Carbohydrate Detection: The Need for Sensitive and Robust Methods
Carbohydrate profiles in certain foods, such as honey, agave syrups, fruit juices, and coffee, act as markers for authenticity and can be used to detect food fraud. Adulteration of honey or agave syrup can involve their dilution with cheaper, often unhealthy alternatives, such as high fructose corn syrup or saccharose syrup, produced from beets or canes. In these instances, analytical methods that can accurately measure sucrose levels in honey or perform oligosaccharide profiling in agave syrup help distinguish the genuine food products from their fraudulent counterparts.

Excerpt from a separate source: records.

Lemma read_slice_total dAtA i : len dAtA < 2 ^ 63 - 8 -> 0 <= i -> advances i (len dAtA) (read_slice dAtA i).
Proof.
  intros Hl Hi. unfold read_slice. reading Hi v j Hv Hj. unfold refuse.
  destruct (Z.ltb_spec (i64 v) 0); [done|]. cbn [mbind res_bind].
  destruct (Z.ltb_spec (i64 (j + i64 v)) 0); [done|]. cbn [orb].
  destruct (Z.ltb_spec (len dAtA) (i64 (j + i64 v))); [done|]. cbn [mbind res_bind].
  pose proof (i64_below v). destruct (i64_sum j (i64 v)) as [|Es]; [lia..|]. unfold slice.
  rewrite (proj2 (Z.leb_le 0 j)), (proj2 (Z.leb_le j _)), (proj2 (Z.leb_le _ (len dAtA))) by lia. cbn. lia.
Qed.

Lemma vk_field_total dAtA i m : len dAtA < 2 ^ 63 - 8 -> 0 <= i < len dAtA -> advances i (len dAtA) (vk_field dAtA i m).
Proof.
  intros Hl Hi. unfold vk_field. assert (Hi0 : 0 <= i) by lia. reading Hi0 v j Hv Hj. unfold refuse, ensure.
  set (f := i32 _). set (t := Z.land v 7).
  destruct (t =? 4); [done|]. cbn [mbind res_bind]. destruct (f <=? 0); [done|]. cbn [mbind res_bind].
  assert (Hj0 : 0 <= j) by lia. pose proof (read_slice_total dAtA j Hl Hj0) as Hs.
  destruct (f =? 1); [destruct (t =? 0); [|done]; cbn [mbind res_bind]; reading Hj0 u k Hu Hk; cbn; lia|].
  destruct (f =? 2); [|destruct (f =? 3); [|destruct (f =? 4)]].
  1-3: destruct (t =? 2); [|done]; cbn [mbind res_bind]; destruct (read_slice _ _) as [[] | |]; cbn in *; lia || done.
  pose proof (skip_field_total dAtA i Hl Hi). destruct (skip_field dAtA i); cbn in *; lia || done.
Qed.

(** C37: decoding arbitrary bytes into any message terminates and either succeeds
    or returns an error: it never reads outside the input, whatever lengths,
    groups and unknown fields the input declares. *)
Theorem vk_decoder_total dAtA m : len dAtA < 2 ^ 63 - 8 -> returned (Unmarshal dAtA m).
Proof.
  intros Hl. unfold Unmarshal.
  assert (Hloop : forall fuel i m, 0 <= i <= len dAtA -> len dAtA - i < Z.of_nat fuel -> returned (unmarshal_loop fuel dAtA i m)).
  { induction fuel as [|fuel IH]; intros i m' Hi Hf; [lia|]. cbn [unmarshal_loop].
    destruct (Z.ltb_spec i (len dAtA)); [|unfold refuse; by destruct (_ <? _)].
    pose proof (vk_field_total dAtA i m' Hl ltac:(lia)) as Hv. destruct (vk_field dAtA i m') as [[m1 j]| |]; [|done..].
    cbn in *. apply IH; lia. }
  apply Hloop; unfold len; lia.
Qed.

(** ** What the encoder writes *)

Definition id_field (v : Z) : list Z := if v =? 0 then [] else 8 :: varint v.
Definition slice_field (tag : Z) (o : option (list Z)) : list Z :=
  match o with Some bs => bytes_field tag bs | None => [] end.
Definition text_field (tag : Z) (bs : list Z) : list Z := match bs with [] => [] | _ => bytes_field tag bs end.

(** The reference encoding: the fields in the order of their tags. *)
Definition vk_bytes (m : VkParam) : list Z :=
  id_field (ParamID m) ++ slice_field 18 (ParamKey m) ++ text_field 26 (Creator m) ++ slice_field 34 (ParamBytes m).

(** Every number fits its type. *)
Record sized (m : VkParam) : Prop := {
  sized_id : is_u64 (ParamID m);
  sized_key : len (default [] (ParamKey m)) < 2 ^ 63;
  sized_creator : len (Creator m) < 2 ^ 63;
  sized_bytes : len (default [] (ParamBytes m)) < 2 ^ 63
}.

(** A slice that is there but holds nothing. *)
Definition hollow (o : option (list Z)) : bool := match o with Some [] => true | _ => false end.

(** Writing a field into [i] bytes of room. *)
Definition written (i : Z) (field : list Z) (w : list Z * Z -> res (list Z * Z)) : Prop :=
  (forall a j t, len (a ++ j) = i -> length j = length field -> w (a ++ j ++ t, i) = Ok (a ++ field ++ t, len a)) /\
  (forall dAtA, i <= len dAtA -> i < len field -> exists p, w (dAtA, i) = Panic p).

Lemma varint_length v : is_u64 v -> 0 < len (varint v).
Proof.
  intros Hv. unfold varint. rewrite groups_length by by apply u64_groups.
  pose proof (Z.div_pos (Z.log2 v) 7 (Z.log2_nonneg v) ltac:(lia)). lia.
Qed.

Lemma put_negative dAtA i v : i < 0 -> put dAtA i v = Panic "index out of range".
Proof. intros Hi. unfold put. by destruct (Z.leb_spec 0 i); [lia|]. Qed.

Lemma encode_negative dAtA i v : is_u64 v -> i < len (varint v) ->
  encodeVarintGenesis dAtA i v = Panic "index out of range".
Proof.
  intros Hv Hi. unfold encodeVarintGenesis. change (sovGenesis v) with (sovDeposit v). rewrite sovDeposit_varint by done.
  rewrite varint_loop_S. rewrite !put_negative by lia. by destruct (128 <=? v).
Qed.

(** Numbers and tags before the room begins are refused by the run-time check. *)
Lemma tag_overflow tag v dAtA i : is_u64 v -> 0 <= i <= len dAtA -> i <= len (varint v) ->
  exists p, (encodeVarintGenesis dAtA i v ≫= fun st => put (fst st) (snd st - 1) tag ≫= fun d => Ok (d, snd st - 1)) = Panic p.
Proof.
  intros Hv Hi Hlen. destruct (decide (i < len (varint v))) as [Hlt|Hge]; [by rewrite encode_negative by done; eexists|].
  assert (Ei : i = len (varint v)) by lia. set (j := take (Z.to_nat i) dAtA). set (t := drop (Z.to_nat i) dAtA).
  assert (Hj : length j = length (varint v)) by (unfold j, len in *; rewrite length_take; lia).
  pose proof (encode_ok v [] j t Hv Hj) as E. cbn [app] in E.
  replace (j ++ t) with dAtA in E by (symmetry; apply take_drop).
  replace (len [] + len j) with i in E by (unfold len in *; cbn; lia).
  change (encodeVarintGenesis dAtA i v) with (encodeVarintDeposit dAtA i v). rewrite E.
  cbn [mbind res_bind fst snd]. rewrite put_negative by (unfold len; cbn; lia). by eexists.
Qed.

Lemma put_slice_written tag bs i : len bs < 2 ^ 63 -> 0 <= i -> written i (bytes_field tag bs) (put_slice tag bs).
Proof.
  intros Hl Hi. split.
  - intros a j t Hlen Hj. rewrite <- Hlen, len_app. by apply put_bytes_ok.
  - intros dAtA Hd Hlt. rewrite <- bytes_size in Hlt by done. rewrite sovDeposit_varint in Hlt by by apply len_u64.
    unfold put_slice, copy_at. destruct (Z.leb_spec 0 (i - len bs)); [|by eexists].
    assert (0 <= len bs) by (unfold len; lia). rewrite (proj2 (Z.leb_le (i - len bs) (len dAtA))) by lia. cbn [andb mbind res_bind].
    apply (tag_overflow tag (len bs)); [by apply len_u64| |lia]. split; [done|].
    unfold len in *. rewrite !length_app, !length_take, length_drop. lia.
Qed.

Lemma put_id_written v i : is_u64 v -> v <> 0 -> 0 <= i -> written i (id_field v) (put_id v).
Proof.
  intros Hv Hne Hi. unfold id_field. rewrite (proj2 (Z.eqb_neq v 0)) by done. split.
  - intros a [|x j] t Hlen Hj; [done|]. injection Hj as Hj. unfold put_id. cbn [fst snd].
    replace (a ++ (x :: j) ++ t) with ((a ++ [x]) ++ j ++ t) by by rewrite <- app_assoc.
    replace i with (len (a ++ [x]) + len j) by (rewrite <- Hlen, !len_app; unfold len; cbn; lia).
    change (encodeVarintGenesis ?d ?o ?x) with (encodeVarintDeposit d o x). rewrite encode_ok by done. cbn [mbind res_bind fst snd].
    replace (len (a ++ [x]) - 1) with (len a) by (rewrite len_app; unfold len; cbn; lia).
    rewrite <- app_assoc. cbn [app]. by rewrite put_at.
  - intros dAtA Hd Hlt. unfold put_id. cbn [fst snd]. apply (tag_overflow 8 v); [done|lia|].
    change (8 :: varint v) with ([8] ++ varint v) in Hlt. rewrite len_app in Hlt. replace (len [8]) with 1 in Hlt by done. lia.
Qed.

The familiarity and widespread use of LC and GC prompt scientists to use these techniques as a default approach for carbohydrate analysis; however, these methods aren’t the best choice to detect, measure, and study carbohydrates. The high polarity of carbohydrates makes them difficult to reliably retain and separate using reverse phase chromatography. As carbohydrates are weakly acidic, dissolving high concentrations of them imparts higher acidity to the samples. At extreme pH levels, metals from the column’s surface strip away and adhere to the packing materials, tampering with the column’s integrity. Moreover, the inherent viscosity of these samples will also require optimized column heating to ensure a consistent flow through the column. Any fluctuations to lower temperatures can result in changes in viscosity of the sugar samples, causing them to stick to the column surface, generating backpressure and making the method irreproducible.
Additionally, carbohydrates tend to have very few chromophore groups and cannot, therefore, be detected with adequate sensitivity using ultraviolet (UV)-based detectors. Switching to refractive index or low-wavelength UV detection methods prevents the use of gradients due to their sensitivity to the eluent and sample matrix components. Gradients can also increase the baseline noise, thereby reducing the signal-to-noise ratio and decreasing the sensitivity of measurements.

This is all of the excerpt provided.